» Problem description: Please return the lines below verbatim, beginning at the one that has "(** ** The running" and stopping after the one that has "replace ((n +", and add no other lines.

Dataset entries
(** C9 (as the code behaves). When the first fill an accumulator sees is a
    closing fill of positive finite quantity, the running quantity drops
    to [-Qty <= 0.0001] and an outcome is emitted at once. Its quantity is
    exactly [0]; its open price is [0/0], a NaN, and so are the position
    value, the margin and the PnL percentage, which is computed as
    [PnL / MarginUsed * 100] with no guard. The accumulator is reset. *)
Theorem closing_first_fill_outcome (symbol : string) (st : symbolState)
  (trade : Trade) (side : posSide) :
  selectPos trade = Some side ->
  isOpening trade = false ->
  getPos side st = zeroPosition ->
  (0 <? Qty trade) = true ->
  is_finite (Qty trade) = true ->
  exists o,
    processTrade symbol st trade
    = setPos side zeroPosition
        (mkState (longPos st) (shortPos st) (recordOutcome symbol o (analysis st)))
    /\ (totalQty (closeFill trade zeroPosition) <=? epsilon) = true
    /\ TradeOutcome.Quantity o = 0
    /\ is_nan (TradeOutcome.OpenPrice o) = true
    /\ is_nan (TradeOutcome.PositionValue o) = true
    /\ is_nan (TradeOutcome.MarginUsed o) = true
    /\ TradeOutcome.PnL o = 0 + RealizedPnl trade - (0 + Commission trade)
    /\ TradeOutcome.PnLPct o
       = TradeOutcome.PnL o / TradeOutcome.MarginUsed o * 100
    /\ is_nan (TradeOutcome.PnLPct o) = true.
Proof.
  intros Hsel Hclose Hfresh Hpos Hfin.
  pose proof (positive_finite_number _ Hpos Hfin) as Hnum.
  assert (Hle : (0 - Qty trade <=? epsilon) = true) by (by apply zero_sub_leb).
  exists (makeOutcome symbol trade (closeFill trade zeroPosition)).
  unfold processTrade. rewrite Hsel, Hclose, Hfresh.
  unfold fullyClosed. cbn [closeFill totalQty tradeCount zeroPosition].
  rewrite Hle. cbn [andb]. change (0 <? wrap64 (0 + 1))%Z with true. cbv iota.
  split; [done|]. split; [done|].
  unfold makeOutcome.
  cbn [closeFill totalQty totalCost realizedPnl commission openTime zeroPosition
       TradeOutcome.Quantity TradeOutcome.OpenPrice TradeOutcome.PositionValue
       TradeOutcome.MarginUsed TradeOutcome.PnL TradeOutcome.PnLPct].
  rewrite (zero_sub_add_back _ Hnum).
  assert (Hm : is_nan (0 / 0 * 0 / float64_of_int leverage) = true)
    by (apply is_nan_div_l, is_nan_mul_l, is_nan_zero_div_zero).
  repeat split; try done.
  by apply is_nan_mul_l, is_nan_div_r.
Qed.

End ClosingFirst.

Section ClosingFirstScenario.
Import go trader api.
#[local] Open Scope float_scope.

(** The claimed zeros do not occur: for a lone closing LONG fill the open
    price, the position value and the margin are NaN, none of them is 0. *)
Lemma closing_first_fill_not_zero :
  let trade := mkTrade "SELL" "LONG" 110 1 10 0.2 1700000000000 in
  exists o,
    PerformanceAnalysis.RecentTrades (reconstruct [("BTCUSDT", [trade])]) = [o]
    /\ (TradeOutcome.OpenPrice o =? 0) = false
    /\ (TradeOutcome.PositionValue o =? 0) = false
    /\ (TradeOutcome.MarginUsed o =? 0) = false
    /\ is_nan (TradeOutcome.MarginUsed o) = true.
Proof.
  intros trade. eexists. split; [vm_compute; reflexivity|].
  repeat split.
Qed.

Lemma closing_first_fill_outcome_witness :
  let trade := mkTrade "SELL" "LONG" 110 1 10 0.2 1700000000000 in
  let st := mkState zeroPosition zeroPosition emptyAnalysis in
  exists o,
    PerformanceAnalysis.RecentTrades (analysis (processTrade "BTCUSDT" st trade)) = [o]
    /\ TradeOutcome.Quantity o = 0
    /\ is_nan (TradeOutcome.OpenPrice o) = true
    /\ is_nan (TradeOutcome.MarginUsed o) = true
    /\ is_nan (TradeOutcome.PnLPct o) = true.
Proof.
  intros trade st.
  destruct (closing_first_fill_outcome "BTCUSDT" st trade Long
              eq_refl eq_refl eq_refl eq_refl eq_refl)
    as (o & Hrun & _ & Hq & Hop & _ & Hm & _ & _ & Hpct).
  exists o. rewrite Hrun. repeat split; assumption.
Defined.

End ClosingFirstScenario.

(** ** The round trip of the specification: open 1@100, close 1@110 *)

Section RoundTrip.
Import go trader api scenario.
#[local] Open Scope float_scope.

(** C3 (as the code behaves). The scenario yields exactly one outcome
    with open price 100, close price 110, position value 100, margin 20
    and PnL 9.8 (the binary64 nearest to it). The PnL percentage is the
    binary64 result of [9.8 / 20 * 100], which is
    [49.000000000000007], one unit in the last place above 49. *)
Theorem scenario_round_trip (symbol : string) (t0 t1 : Z) (pnl0 fee0 : float) :
  exists o,
    PerformanceAnalysis.RecentTrades
      (reconstruct [(symbol, [scenarioOpen t0 pnl0 fee0; scenarioClose t1])]) = [o]
    /\ TradeOutcome.Symbol o = symbol
    /\ TradeOutcome.Side o = "long"
    /\ TradeOutcome.Quantity o = 1
    /\ TradeOutcome.Leverage o = 5%Z
    /\ TradeOutcome.OpenPrice o = 100
    /\ TradeOutcome.ClosePrice o = 110
    /\ TradeOutcome.PositionValue o = 100
    /\ TradeOutcome.MarginUsed o = 20
    /\ TradeOutcome.PnL o = 9.8
    /\ TradeOutcome.PnLPct o = 49.000000000000007
    /\ TradeOutcome.PnLPct o = next_up 49
    /\ (49 <? TradeOutcome.PnLPct o) = true
    /\ (TradeOutcome.PnLPct o - 49 <? 1e-14) = true.
Proof.
  eexists. split; [reflexivity|]. repeat split.
Qed.

(** The PnL percentage of the scenario is not 49.0. *)
Lemma scenario_pnl_pct_is_not_49 :
  exists o,
    PerformanceAnalysis.RecentTrades
      (reconstruct [("BTCUSDT", [scenarioOpen 1700000000000 0 0.1;
                                 scenarioClose 1700000060000])]) = [o]
    /\ TradeOutcome.MarginUsed o = 20
    /\ TradeOutcome.PnL o = 9.8
    /\ (TradeOutcome.PnLPct o =? 49.0) = false
    /\ TradeOutcome.PnLPct o <> 49.0.
Proof.
  eexists. split; [reflexivity|]. repeat split.
  intros H. apply (f_equal (fun x => x =? 49.0)) in H. vm_compute in H. discriminate.
Qed.

End RoundTrip.

(** ** The running totals of the reconstruction *)

Section Totals.
Import go trader api f64 stats.
#[local] Open Scope float_scope.

Lemma wrap64_succ (n : Z) : wrap64 (wrap64 n + 1) = wrap64 (n + 1).
Proof.
  unfold wrap64.
  replace ((n + 2 ^ 63) mod 2 ^ 64 - 2 ^ 63 + 1 + 2 ^ 63)%Z
    with ((n + 2 ^ 63) mod 2 ^ 64 + 1)%Z by lia.
  rewrite Z.add_mod_idemp_l by lia. f_equal. f_equal. lia.
Qed.

Lemma len_snoc {A : Type} (l : list A) (x : A) : len (l ++ [x]) = (len l + 1)%Z.
Proof. unfold len. rewrite length_app. simpl. lia. Qed.

(** A PnL is not both positive and negative. *)
Lemma win_not_loss o : isWin o = true -> isLoss o = false.
Proof.
  unfold isWin, isLoss. rewrite ltb_zero_l, ltb_zero_r.
  destruct (Prim2SF (TradeOutcome.PnL o)) as [s|s| |s m e]; try done; by destruct s.
Qed.

Lemma sumPnL_snoc l o : sumPnL (l ++ [o]) = sumPnL l + TradeOutcome.PnL o.
Proof. unfold sumPnL. by rewrite fold_left_app. Qed.

Lemma filter_snoc {A : Type} (f : A -> bool) (l : list A) (x : A) :
  List.filter f (l ++ [x]) = List.filter f l ++ (if f x then [x] else []).
Proof. by rewrite List.filter_app. Qed.

Lemma totalsOk_empty : totalsOk emptyAnalysis.
Proof. repeat split. Qed.

Lemma symbolTotals_snoc symbol l o :
  symbolTotals symbol (l ++ [o])
  = Some (SymbolPerformance.mk symbol (wrap64 (len l + 1))
            (wrap64 (len (wins l) + (if isWin o then 1 else 0)))
            (wrap64 (len (losses l) + (if isLoss o then 1 else 0)))
            0 (sumPnL l + TradeOutcome.PnL o) 0).
Proof.
  unfold symbolTotals. destruct (l ++ [o]) eqn:Hl; [by destruct l|].
  rewrite <- Hl. unfold wins, losses.
  rewrite !filter_snoc, sumPnL_snoc, len_snoc.
  destruct (isWin o), (isLoss o); rewrite ?len_snoc, ?app_nil_r, ?Z.add_0_r; done.
Qed.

» Reply:
(** ** The running totals of the reconstruction *)

Section Totals.
Import go trader api f64 stats.
#[local] Open Scope float_scope.

Lemma wrap64_succ (n : Z) : wrap64 (wrap64 n + 1) = wrap64 (n + 1).
Proof.
  unfold wrap64.
  replace ((n + 2 ^ 63) mod 2 ^ 64 - 2 ^ 63 + 1 + 2 ^ 63)%Z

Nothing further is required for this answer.